Working data:
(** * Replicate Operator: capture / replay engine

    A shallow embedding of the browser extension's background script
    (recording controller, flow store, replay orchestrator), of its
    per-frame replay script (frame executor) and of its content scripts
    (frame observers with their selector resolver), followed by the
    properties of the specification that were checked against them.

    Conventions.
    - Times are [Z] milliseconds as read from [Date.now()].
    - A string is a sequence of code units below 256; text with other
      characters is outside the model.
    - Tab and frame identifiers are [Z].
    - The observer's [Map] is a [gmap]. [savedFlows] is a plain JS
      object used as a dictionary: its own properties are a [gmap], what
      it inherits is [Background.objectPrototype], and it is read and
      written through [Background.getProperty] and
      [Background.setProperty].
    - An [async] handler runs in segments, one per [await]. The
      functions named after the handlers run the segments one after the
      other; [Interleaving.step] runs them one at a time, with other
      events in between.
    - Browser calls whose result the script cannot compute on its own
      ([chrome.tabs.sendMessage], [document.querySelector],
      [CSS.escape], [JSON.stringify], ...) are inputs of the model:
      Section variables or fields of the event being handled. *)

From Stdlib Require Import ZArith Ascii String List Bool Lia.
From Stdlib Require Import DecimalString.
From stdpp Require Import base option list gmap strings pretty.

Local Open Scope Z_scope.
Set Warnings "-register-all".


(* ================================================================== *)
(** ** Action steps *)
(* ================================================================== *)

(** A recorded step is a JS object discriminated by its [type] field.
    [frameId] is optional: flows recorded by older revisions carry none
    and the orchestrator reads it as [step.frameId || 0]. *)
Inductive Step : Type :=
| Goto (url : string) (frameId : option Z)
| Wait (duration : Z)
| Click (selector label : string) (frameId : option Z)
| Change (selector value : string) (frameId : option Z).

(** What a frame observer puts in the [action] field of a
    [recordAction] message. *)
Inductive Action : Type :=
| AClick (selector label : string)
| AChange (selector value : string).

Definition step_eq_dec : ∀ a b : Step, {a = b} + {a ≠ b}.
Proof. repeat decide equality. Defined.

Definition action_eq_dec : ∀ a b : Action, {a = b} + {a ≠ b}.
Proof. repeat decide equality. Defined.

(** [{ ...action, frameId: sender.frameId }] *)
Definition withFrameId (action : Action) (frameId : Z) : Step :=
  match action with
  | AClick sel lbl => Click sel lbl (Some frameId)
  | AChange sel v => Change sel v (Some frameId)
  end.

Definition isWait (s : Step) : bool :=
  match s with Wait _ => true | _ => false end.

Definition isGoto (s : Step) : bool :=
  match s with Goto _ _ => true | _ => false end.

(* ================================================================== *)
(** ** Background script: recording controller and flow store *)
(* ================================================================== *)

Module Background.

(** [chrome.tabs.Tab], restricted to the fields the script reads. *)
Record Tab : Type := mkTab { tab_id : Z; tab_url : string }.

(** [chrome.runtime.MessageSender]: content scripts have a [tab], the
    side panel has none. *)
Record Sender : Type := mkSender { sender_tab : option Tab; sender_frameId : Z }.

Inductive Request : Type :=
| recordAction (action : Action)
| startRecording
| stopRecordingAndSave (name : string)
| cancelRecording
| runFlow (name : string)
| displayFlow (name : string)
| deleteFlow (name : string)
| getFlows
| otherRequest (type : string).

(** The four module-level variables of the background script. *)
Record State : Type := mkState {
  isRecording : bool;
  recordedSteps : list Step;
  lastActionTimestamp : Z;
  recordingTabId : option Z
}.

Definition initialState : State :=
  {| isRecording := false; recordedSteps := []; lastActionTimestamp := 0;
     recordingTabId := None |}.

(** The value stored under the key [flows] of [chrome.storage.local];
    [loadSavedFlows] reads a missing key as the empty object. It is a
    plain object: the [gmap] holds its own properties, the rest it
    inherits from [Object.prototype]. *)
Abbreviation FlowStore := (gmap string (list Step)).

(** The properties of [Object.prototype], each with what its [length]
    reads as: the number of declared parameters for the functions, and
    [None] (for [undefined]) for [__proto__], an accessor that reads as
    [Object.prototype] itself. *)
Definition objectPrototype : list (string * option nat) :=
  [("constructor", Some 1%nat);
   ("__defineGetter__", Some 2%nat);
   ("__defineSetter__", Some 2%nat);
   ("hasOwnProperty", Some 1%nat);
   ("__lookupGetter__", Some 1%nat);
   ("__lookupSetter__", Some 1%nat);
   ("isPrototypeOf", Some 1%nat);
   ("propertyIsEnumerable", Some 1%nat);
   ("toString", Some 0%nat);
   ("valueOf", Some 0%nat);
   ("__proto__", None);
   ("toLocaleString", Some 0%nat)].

What to work on: All lines of the entries containing the string "recordingTabId" must be shown in full.

Result:
  recordingTabId : option Z
     recordingTabId := None |}.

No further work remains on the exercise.